[Supplied records Boundary: Start]

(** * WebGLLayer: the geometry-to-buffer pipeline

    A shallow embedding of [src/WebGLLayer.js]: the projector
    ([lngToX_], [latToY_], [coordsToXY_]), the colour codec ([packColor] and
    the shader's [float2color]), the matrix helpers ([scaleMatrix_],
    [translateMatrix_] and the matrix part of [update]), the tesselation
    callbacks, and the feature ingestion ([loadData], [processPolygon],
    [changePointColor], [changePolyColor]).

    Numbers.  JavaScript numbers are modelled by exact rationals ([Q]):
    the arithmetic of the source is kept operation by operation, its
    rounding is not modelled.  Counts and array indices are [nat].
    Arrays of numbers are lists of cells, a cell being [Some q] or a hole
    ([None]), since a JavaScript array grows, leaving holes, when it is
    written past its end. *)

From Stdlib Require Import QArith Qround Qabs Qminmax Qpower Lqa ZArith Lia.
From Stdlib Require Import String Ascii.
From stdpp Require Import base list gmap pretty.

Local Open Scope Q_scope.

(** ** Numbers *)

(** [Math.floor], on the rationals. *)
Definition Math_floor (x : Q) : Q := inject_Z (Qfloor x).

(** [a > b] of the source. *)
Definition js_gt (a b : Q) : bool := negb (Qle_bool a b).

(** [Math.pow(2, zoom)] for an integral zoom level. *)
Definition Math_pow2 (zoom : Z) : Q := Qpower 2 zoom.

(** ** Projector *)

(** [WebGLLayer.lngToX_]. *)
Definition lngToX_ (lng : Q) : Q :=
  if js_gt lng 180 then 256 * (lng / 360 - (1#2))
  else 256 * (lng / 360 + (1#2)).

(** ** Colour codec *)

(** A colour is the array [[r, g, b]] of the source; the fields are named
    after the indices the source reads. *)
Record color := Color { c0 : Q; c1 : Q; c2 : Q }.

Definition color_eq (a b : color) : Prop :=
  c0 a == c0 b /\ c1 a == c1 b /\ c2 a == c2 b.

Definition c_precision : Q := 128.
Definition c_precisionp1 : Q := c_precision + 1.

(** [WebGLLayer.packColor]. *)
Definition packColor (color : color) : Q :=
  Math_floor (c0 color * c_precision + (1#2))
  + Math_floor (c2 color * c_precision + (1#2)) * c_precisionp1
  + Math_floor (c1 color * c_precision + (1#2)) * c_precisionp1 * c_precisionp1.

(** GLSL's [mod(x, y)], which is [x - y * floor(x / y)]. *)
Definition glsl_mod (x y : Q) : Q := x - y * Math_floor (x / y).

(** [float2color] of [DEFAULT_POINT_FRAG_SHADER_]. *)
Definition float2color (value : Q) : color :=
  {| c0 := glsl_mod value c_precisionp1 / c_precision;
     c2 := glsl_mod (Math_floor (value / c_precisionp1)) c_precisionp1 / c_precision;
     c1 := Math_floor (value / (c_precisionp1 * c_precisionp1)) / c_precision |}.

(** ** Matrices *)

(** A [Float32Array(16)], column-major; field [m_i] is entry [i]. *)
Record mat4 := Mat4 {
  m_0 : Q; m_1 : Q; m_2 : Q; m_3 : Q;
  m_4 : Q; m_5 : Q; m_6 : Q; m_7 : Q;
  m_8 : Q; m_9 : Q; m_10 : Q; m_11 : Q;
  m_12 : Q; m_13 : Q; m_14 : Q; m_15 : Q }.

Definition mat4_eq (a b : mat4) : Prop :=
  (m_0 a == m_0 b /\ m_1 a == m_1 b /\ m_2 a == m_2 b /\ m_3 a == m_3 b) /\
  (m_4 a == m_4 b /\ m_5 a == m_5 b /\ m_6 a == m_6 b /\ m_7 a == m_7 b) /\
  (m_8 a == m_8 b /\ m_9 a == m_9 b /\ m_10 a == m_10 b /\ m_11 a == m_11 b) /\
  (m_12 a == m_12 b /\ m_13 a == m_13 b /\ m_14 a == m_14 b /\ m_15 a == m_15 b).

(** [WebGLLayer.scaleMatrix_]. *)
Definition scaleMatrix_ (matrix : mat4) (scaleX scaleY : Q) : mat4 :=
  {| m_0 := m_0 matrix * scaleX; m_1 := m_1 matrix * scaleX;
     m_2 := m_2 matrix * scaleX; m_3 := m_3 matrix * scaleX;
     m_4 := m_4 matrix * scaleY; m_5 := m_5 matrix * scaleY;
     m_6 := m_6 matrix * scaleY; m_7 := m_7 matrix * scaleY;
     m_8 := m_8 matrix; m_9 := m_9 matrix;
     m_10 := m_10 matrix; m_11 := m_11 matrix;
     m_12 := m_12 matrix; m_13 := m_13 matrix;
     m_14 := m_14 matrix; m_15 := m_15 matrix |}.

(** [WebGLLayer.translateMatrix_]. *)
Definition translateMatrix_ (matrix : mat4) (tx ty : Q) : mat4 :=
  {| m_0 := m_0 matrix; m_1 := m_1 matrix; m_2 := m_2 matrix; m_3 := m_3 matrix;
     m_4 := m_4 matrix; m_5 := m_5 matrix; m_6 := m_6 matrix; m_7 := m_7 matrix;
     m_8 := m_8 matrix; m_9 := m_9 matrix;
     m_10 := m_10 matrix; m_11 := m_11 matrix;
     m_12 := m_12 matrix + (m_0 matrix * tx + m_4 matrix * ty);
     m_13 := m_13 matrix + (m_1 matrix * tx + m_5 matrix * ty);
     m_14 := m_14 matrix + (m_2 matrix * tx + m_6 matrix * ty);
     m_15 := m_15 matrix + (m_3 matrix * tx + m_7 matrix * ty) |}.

[Supplied records Boundary: End]

• **Problem description**: Look in the material above for the line with "From Stdlib Require Import QArith" and the line with "Definition glsl_mod (x", and transcribe exactly those lines and all lines between them, nothing more.

• **Solution**:
From Stdlib Require Import QArith Qround Qabs Qminmax Qpower Lqa ZArith Lia.
From Stdlib Require Import String Ascii.
From stdpp Require Import base list gmap pretty.

Local Open Scope Q_scope.

(** ** Numbers *)

(** [Math.floor], on the rationals. *)
Definition Math_floor (x : Q) : Q := inject_Z (Qfloor x).

(** [a > b] of the source. *)
Definition js_gt (a b : Q) : bool := negb (Qle_bool a b).

(** [Math.pow(2, zoom)] for an integral zoom level. *)
Definition Math_pow2 (zoom : Z) : Q := Qpower 2 zoom.

(** ** Projector *)

(** [WebGLLayer.lngToX_]. *)
Definition lngToX_ (lng : Q) : Q :=
  if js_gt lng 180 then 256 * (lng / 360 - (1#2))
  else 256 * (lng / 360 + (1#2)).

(** ** Colour codec *)

(** A colour is the array [[r, g, b]] of the source; the fields are named
    after the indices the source reads. *)
Record color := Color { c0 : Q; c1 : Q; c2 : Q }.

Definition color_eq (a b : color) : Prop :=
  c0 a == c0 b /\ c1 a == c1 b /\ c2 a == c2 b.

Definition c_precision : Q := 128.
Definition c_precisionp1 : Q := c_precision + 1.

(** [WebGLLayer.packColor]. *)
Definition packColor (color : color) : Q :=
  Math_floor (c0 color * c_precision + (1#2))
  + Math_floor (c2 color * c_precision + (1#2)) * c_precisionp1
  + Math_floor (c1 color * c_precision + (1#2)) * c_precisionp1 * c_precisionp1.

(** GLSL's [mod(x, y)], which is [x - y * floor(x / y)]. *)
Definition glsl_mod (x y : Q) : Q := x - y * Math_floor (x / y).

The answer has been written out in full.